[[ MATERIAL FOR THE TASK, beginning ]]

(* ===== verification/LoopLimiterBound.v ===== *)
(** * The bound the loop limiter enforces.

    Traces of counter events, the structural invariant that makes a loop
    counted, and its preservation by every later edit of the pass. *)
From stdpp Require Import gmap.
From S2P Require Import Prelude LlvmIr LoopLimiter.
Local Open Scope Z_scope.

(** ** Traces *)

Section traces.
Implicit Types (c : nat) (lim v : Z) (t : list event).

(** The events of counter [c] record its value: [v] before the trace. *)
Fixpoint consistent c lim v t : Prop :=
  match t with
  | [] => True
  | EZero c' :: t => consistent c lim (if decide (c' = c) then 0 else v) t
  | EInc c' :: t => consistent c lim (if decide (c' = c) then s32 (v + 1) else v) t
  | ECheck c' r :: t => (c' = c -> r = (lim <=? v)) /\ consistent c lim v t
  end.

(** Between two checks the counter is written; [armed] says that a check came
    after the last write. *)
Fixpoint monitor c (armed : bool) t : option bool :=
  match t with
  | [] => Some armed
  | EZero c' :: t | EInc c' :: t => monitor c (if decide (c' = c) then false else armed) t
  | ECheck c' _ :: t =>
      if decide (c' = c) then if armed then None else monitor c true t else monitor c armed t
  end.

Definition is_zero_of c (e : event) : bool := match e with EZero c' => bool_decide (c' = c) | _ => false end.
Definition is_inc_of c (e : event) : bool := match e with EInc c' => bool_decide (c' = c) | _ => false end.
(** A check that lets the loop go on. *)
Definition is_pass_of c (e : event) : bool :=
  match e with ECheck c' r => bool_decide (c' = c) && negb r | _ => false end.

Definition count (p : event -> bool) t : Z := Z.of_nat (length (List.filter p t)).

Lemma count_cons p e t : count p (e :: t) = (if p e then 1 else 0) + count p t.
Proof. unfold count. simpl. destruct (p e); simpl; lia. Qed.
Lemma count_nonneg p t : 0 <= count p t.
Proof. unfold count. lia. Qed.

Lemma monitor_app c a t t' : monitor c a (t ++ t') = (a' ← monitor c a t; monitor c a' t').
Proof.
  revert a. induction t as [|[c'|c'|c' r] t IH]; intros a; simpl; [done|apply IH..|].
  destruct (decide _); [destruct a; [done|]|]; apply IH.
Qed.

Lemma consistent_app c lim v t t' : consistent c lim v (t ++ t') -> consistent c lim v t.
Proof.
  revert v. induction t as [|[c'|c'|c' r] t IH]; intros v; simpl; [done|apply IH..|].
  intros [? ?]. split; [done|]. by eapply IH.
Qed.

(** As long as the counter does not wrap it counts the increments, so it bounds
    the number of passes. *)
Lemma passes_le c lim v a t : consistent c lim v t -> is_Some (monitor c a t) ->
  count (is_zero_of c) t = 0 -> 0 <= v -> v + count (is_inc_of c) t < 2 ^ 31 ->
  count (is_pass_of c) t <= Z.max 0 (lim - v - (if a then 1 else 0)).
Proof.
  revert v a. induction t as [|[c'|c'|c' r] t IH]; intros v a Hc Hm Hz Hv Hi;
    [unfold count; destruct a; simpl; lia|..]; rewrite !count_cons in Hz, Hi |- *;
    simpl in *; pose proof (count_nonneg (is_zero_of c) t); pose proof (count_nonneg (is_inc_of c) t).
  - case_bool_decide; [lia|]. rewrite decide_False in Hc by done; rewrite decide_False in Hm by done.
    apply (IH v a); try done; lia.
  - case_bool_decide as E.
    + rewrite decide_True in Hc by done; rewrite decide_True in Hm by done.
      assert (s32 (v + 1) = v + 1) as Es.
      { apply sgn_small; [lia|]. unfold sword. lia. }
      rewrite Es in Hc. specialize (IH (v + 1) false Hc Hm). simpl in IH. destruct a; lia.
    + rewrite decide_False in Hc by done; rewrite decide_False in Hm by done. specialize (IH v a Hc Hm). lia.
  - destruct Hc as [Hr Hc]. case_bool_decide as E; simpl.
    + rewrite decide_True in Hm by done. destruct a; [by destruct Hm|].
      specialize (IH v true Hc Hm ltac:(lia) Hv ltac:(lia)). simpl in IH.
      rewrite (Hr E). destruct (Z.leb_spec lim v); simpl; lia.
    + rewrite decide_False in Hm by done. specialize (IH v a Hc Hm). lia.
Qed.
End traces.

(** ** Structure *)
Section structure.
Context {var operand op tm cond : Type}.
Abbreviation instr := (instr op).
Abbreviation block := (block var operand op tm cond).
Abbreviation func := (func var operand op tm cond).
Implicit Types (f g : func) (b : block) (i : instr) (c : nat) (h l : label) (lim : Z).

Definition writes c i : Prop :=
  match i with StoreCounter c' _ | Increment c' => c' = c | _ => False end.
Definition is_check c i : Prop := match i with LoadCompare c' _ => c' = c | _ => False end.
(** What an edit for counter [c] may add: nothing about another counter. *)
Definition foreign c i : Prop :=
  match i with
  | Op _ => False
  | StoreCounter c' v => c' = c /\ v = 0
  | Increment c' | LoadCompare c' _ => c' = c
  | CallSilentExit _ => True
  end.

[[ MATERIAL FOR THE TASK, end ]]

*THE PROBLEM*: Which lines of the data include the string "armed"? Find them and copy each one.

*SOLVED PROBLEM*:
(** Between two checks the counter is written; [armed] says that a check came
Fixpoint monitor c (armed : bool) t : option bool :=
  | [] => Some armed
  | EZero c' :: t | EInc c' :: t => monitor c (if decide (c' = c) then false else armed) t
      if decide (c' = c) then if armed then None else monitor c true t else monitor c armed t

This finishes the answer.